(Dataset entries)
- Opening Delimiter -

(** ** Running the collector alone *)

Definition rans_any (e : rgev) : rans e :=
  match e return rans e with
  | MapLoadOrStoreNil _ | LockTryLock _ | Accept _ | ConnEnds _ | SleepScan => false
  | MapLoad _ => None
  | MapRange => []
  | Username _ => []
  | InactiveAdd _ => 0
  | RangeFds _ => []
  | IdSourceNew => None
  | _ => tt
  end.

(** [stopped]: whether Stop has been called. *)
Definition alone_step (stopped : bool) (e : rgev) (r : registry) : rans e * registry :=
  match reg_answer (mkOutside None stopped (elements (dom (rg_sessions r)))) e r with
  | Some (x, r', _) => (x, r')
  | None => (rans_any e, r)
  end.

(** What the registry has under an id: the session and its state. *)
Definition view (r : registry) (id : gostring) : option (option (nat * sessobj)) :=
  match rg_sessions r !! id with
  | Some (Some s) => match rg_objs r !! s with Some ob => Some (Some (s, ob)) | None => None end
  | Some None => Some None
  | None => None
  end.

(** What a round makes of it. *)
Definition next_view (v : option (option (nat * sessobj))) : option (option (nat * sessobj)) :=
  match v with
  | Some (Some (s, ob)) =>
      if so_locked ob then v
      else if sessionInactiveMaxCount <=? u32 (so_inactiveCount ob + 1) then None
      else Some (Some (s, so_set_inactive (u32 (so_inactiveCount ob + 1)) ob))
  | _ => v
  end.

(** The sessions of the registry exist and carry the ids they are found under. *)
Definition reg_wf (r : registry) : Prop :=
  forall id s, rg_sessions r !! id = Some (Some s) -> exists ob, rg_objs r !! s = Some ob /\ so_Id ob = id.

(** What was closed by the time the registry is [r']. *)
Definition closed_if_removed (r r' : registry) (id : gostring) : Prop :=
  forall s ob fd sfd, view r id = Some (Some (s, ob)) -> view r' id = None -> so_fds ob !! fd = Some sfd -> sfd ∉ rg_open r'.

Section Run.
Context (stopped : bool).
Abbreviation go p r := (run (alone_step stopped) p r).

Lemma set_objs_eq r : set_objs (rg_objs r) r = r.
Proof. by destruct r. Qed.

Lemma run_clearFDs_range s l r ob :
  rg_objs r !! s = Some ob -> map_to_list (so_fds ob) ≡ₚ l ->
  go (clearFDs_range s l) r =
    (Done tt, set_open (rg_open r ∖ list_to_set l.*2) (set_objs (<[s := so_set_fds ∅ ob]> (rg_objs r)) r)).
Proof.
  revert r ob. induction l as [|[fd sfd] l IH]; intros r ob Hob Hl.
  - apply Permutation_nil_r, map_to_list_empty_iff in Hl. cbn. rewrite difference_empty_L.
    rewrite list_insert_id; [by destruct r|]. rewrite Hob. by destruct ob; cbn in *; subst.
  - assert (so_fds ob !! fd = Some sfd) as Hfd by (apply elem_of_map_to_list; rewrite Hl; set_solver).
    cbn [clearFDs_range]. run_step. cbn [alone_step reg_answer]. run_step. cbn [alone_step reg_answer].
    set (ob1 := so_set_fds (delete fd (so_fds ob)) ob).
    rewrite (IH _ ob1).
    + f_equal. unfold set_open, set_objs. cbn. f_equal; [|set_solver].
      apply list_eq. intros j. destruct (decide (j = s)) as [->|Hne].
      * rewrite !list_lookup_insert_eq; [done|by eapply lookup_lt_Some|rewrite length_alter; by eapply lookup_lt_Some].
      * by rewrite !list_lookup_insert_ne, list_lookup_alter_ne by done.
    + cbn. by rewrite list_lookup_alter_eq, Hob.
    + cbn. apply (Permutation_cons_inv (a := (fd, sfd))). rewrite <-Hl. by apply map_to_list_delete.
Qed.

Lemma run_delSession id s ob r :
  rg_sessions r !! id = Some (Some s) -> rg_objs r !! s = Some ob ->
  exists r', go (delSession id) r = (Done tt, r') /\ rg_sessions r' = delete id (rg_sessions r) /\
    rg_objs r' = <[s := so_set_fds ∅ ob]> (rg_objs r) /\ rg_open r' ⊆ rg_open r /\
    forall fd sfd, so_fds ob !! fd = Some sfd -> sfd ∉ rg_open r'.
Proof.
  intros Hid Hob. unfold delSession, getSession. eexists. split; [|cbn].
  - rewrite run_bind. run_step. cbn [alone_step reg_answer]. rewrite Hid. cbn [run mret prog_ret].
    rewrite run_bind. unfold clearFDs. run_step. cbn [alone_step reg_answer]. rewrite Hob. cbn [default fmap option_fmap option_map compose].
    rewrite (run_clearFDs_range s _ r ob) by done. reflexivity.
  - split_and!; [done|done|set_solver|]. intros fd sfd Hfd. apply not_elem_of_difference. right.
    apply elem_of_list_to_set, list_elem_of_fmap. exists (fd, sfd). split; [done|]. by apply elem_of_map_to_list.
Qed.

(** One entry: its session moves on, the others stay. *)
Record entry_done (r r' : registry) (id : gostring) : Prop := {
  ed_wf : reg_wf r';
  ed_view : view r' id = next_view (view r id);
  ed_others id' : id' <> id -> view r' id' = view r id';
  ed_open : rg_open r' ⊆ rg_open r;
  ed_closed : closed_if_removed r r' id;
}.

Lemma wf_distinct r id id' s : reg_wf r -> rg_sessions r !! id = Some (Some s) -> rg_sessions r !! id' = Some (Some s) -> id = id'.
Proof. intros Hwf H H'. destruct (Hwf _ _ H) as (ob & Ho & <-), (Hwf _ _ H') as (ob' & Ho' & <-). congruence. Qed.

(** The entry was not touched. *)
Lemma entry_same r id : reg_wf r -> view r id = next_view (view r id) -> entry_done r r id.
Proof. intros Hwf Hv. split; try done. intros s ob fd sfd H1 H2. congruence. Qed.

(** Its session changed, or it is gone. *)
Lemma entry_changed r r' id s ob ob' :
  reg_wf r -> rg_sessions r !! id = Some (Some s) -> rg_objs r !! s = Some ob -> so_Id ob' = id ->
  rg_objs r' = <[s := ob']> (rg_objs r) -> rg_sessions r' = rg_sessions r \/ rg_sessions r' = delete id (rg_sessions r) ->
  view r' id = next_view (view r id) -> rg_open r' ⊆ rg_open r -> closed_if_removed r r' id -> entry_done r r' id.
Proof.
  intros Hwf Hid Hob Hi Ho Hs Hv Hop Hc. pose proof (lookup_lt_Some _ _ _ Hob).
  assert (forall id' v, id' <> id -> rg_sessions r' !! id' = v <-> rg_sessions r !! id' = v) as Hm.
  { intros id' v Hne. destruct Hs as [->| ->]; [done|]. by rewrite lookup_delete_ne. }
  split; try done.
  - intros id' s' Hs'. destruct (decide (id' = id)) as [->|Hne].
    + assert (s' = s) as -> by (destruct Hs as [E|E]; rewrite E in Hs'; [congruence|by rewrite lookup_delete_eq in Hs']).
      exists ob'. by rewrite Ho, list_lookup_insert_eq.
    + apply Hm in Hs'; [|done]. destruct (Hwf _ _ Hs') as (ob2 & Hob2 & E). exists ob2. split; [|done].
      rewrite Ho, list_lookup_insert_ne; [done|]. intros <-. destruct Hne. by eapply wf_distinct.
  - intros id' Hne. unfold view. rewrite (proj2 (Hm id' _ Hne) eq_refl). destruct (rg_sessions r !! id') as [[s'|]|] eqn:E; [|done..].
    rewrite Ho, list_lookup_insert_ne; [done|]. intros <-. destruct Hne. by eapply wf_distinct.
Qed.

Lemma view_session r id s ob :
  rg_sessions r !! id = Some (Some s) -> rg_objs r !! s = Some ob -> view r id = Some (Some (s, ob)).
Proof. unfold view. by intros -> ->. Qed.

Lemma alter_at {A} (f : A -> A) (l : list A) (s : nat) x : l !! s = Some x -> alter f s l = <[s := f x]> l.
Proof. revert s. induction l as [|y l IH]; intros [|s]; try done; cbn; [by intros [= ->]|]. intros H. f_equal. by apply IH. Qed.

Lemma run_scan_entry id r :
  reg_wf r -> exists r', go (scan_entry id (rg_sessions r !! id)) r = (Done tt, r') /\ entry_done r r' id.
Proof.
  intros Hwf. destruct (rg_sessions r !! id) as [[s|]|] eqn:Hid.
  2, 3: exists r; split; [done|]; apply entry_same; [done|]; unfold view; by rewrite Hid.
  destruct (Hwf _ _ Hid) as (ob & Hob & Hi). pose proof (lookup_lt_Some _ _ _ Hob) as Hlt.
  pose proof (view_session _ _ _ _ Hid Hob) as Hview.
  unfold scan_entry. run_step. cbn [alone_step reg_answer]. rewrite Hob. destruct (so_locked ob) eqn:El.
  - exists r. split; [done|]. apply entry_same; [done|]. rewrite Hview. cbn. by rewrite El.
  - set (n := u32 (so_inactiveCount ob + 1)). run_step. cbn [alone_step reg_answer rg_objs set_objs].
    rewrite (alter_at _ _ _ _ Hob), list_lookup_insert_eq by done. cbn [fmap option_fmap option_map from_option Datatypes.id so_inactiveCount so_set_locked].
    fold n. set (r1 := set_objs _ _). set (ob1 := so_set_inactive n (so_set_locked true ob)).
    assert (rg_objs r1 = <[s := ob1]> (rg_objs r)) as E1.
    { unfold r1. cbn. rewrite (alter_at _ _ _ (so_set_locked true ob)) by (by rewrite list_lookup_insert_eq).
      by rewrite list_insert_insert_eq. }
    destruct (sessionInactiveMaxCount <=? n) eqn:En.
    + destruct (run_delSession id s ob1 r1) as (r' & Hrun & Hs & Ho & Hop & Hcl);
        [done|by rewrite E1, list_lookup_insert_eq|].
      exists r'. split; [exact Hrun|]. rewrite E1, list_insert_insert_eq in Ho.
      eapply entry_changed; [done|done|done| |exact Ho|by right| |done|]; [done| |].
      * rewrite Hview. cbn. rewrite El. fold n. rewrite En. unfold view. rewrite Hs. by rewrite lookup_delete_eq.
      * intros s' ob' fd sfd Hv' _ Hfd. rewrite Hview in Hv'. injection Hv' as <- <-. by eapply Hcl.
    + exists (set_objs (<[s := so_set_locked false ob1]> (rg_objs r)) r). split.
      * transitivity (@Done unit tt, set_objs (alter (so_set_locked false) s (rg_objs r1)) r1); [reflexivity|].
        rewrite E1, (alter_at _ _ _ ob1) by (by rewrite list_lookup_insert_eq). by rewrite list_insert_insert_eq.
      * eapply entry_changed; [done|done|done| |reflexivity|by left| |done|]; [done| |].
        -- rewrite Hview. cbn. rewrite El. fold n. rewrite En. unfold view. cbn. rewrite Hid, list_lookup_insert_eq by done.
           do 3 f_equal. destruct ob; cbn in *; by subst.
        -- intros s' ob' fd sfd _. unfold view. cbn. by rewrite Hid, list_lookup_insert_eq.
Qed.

- Closing Delimiter -

Would you retype the lines above from the one with "Lemma view_session r" down to the one with "assert (rg_objs r1", word for word, both ends included and no other lines?

Lemma view_session r id s ob :
  rg_sessions r !! id = Some (Some s) -> rg_objs r !! s = Some ob -> view r id = Some (Some (s, ob)).
Proof. unfold view. by intros -> ->. Qed.

Lemma alter_at {A} (f : A -> A) (l : list A) (s : nat) x : l !! s = Some x -> alter f s l = <[s := f x]> l.
Proof. revert s. induction l as [|y l IH]; intros [|s]; try done; cbn; [by intros [= ->]|]. intros H. f_equal. by apply IH. Qed.

Lemma run_scan_entry id r :
  reg_wf r -> exists r', go (scan_entry id (rg_sessions r !! id)) r = (Done tt, r') /\ entry_done r r' id.
Proof.
  intros Hwf. destruct (rg_sessions r !! id) as [[s|]|] eqn:Hid.
  2, 3: exists r; split; [done|]; apply entry_same; [done|]; unfold view; by rewrite Hid.
  destruct (Hwf _ _ Hid) as (ob & Hob & Hi). pose proof (lookup_lt_Some _ _ _ Hob) as Hlt.
  pose proof (view_session _ _ _ _ Hid Hob) as Hview.
  unfold scan_entry. run_step. cbn [alone_step reg_answer]. rewrite Hob. destruct (so_locked ob) eqn:El.
  - exists r. split; [done|]. apply entry_same; [done|]. rewrite Hview. cbn. by rewrite El.
  - set (n := u32 (so_inactiveCount ob + 1)). run_step. cbn [alone_step reg_answer rg_objs set_objs].
    rewrite (alter_at _ _ _ _ Hob), list_lookup_insert_eq by done. cbn [fmap option_fmap option_map from_option Datatypes.id so_inactiveCount so_set_locked].
    fold n. set (r1 := set_objs _ _). set (ob1 := so_set_inactive n (so_set_locked true ob)).
    assert (rg_objs r1 = <[s := ob1]> (rg_objs r)) as E1.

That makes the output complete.